* EXERCISE BRIEF
There is one span to output from the data below: the lines starting at the line with "Definition UNIX_RIGHTS_MAX : nat := 16." and ending at the line with "read_position : Z;". Output it exactly, ends included, nothing more.

* Extracted records
:::::
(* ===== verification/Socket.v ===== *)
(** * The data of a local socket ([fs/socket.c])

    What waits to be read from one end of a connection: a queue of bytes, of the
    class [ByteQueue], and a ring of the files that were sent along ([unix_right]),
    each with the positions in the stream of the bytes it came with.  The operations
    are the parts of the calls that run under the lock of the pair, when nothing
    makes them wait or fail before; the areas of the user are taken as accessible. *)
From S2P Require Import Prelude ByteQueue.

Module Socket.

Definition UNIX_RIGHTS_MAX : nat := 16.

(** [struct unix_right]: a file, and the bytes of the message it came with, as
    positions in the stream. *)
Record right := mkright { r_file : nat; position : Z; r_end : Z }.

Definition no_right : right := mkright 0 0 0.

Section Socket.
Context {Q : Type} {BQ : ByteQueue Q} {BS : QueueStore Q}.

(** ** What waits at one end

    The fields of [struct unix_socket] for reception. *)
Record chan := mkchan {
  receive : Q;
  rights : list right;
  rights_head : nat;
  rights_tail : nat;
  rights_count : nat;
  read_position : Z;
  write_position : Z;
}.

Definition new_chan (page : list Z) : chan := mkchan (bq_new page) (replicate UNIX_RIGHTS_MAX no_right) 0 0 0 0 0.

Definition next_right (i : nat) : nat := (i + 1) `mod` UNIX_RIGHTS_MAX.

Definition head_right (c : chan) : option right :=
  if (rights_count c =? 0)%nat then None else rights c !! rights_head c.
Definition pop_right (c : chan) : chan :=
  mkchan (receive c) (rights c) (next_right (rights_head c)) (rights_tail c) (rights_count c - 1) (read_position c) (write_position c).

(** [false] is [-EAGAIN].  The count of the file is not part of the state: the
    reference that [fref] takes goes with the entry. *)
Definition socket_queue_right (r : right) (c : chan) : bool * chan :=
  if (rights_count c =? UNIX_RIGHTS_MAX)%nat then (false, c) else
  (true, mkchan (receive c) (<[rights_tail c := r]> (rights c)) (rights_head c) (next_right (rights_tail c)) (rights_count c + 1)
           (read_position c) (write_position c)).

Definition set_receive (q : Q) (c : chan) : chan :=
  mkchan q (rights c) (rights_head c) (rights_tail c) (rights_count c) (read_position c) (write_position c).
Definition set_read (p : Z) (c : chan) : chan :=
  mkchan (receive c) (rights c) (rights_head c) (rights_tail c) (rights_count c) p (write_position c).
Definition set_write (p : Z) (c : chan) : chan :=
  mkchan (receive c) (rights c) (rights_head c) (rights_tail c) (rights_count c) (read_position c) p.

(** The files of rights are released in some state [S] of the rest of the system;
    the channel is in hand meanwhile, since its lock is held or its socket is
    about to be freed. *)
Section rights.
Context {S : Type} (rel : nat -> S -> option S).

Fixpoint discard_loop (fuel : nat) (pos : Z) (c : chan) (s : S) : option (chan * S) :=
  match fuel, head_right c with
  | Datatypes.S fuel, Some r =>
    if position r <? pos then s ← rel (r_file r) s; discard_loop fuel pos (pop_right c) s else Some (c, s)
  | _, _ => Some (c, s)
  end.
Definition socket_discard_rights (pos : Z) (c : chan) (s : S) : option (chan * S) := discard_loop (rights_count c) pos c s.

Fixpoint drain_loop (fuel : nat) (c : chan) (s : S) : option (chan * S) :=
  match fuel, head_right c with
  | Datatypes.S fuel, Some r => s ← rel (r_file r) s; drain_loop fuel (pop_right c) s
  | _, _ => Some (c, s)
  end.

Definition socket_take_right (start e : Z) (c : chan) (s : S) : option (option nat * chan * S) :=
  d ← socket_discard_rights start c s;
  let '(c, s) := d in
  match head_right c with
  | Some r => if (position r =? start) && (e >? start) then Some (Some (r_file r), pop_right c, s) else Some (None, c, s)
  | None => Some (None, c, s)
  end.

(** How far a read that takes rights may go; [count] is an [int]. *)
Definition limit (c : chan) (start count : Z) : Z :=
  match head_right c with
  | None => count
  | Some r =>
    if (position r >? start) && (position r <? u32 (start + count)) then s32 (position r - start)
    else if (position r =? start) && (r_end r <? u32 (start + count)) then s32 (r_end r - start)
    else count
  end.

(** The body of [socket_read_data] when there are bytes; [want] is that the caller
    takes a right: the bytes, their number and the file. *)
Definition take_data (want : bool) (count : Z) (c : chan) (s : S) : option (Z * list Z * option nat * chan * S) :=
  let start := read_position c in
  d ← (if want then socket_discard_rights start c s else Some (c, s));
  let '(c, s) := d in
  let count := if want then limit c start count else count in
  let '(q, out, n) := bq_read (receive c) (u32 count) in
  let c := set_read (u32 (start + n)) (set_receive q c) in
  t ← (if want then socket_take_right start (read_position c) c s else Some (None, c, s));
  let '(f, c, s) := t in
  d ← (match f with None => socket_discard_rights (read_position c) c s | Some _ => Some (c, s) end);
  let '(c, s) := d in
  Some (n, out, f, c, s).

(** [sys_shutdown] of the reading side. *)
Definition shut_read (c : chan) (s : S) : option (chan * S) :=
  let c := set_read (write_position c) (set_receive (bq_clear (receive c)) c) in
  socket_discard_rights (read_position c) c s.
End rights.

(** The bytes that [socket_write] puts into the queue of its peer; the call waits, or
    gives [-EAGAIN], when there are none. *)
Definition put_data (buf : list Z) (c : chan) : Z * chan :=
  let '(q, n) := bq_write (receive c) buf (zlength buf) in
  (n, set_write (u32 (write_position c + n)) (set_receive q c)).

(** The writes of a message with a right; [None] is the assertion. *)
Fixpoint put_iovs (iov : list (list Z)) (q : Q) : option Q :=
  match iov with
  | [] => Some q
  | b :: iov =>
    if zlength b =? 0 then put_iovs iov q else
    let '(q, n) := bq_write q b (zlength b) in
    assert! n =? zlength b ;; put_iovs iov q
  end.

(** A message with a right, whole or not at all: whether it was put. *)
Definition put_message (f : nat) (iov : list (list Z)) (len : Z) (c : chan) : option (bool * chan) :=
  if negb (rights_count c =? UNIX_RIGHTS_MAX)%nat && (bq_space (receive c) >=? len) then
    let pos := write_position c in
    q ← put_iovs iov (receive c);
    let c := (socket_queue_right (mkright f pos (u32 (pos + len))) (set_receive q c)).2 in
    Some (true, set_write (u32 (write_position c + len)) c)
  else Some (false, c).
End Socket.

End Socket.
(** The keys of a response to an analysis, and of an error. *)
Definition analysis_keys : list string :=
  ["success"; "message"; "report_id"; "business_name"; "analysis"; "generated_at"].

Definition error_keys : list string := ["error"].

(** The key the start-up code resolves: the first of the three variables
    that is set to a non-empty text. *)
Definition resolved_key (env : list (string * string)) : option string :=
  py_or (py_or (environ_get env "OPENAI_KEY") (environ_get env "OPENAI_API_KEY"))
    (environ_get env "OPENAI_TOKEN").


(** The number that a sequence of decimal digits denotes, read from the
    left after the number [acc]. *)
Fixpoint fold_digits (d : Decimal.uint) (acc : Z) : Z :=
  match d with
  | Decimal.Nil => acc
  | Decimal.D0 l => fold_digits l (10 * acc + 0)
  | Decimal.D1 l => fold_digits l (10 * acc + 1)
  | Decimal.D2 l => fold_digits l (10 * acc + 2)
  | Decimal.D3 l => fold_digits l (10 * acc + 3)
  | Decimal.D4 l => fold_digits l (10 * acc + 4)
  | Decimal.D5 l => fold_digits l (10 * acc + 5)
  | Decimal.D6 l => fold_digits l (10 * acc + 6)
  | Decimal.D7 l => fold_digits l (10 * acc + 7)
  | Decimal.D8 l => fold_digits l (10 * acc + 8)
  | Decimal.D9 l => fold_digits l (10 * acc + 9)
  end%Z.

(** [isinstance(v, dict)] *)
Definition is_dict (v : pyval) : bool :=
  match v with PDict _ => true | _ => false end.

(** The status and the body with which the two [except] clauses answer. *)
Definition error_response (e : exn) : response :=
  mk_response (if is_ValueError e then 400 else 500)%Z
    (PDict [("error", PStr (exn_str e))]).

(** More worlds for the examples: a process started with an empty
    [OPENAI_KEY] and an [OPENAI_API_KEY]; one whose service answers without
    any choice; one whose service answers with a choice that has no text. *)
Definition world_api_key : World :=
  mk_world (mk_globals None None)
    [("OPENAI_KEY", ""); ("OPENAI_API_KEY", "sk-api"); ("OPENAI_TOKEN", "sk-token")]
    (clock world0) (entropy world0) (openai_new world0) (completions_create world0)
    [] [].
:::::
* RESULT
Definition UNIX_RIGHTS_MAX : nat := 16.

(** [struct unix_right]: a file, and the bytes of the message it came with, as
    positions in the stream. *)
Record right := mkright { r_file : nat; position : Z; r_end : Z }.

Definition no_right : right := mkright 0 0 0.

Section Socket.
Context {Q : Type} {BQ : ByteQueue Q} {BS : QueueStore Q}.

(** ** What waits at one end

    The fields of [struct unix_socket] for reception. *)
Record chan := mkchan {
  receive : Q;
  rights : list right;
  rights_head : nat;
  rights_tail : nat;
  rights_count : nat;
  read_position : Z;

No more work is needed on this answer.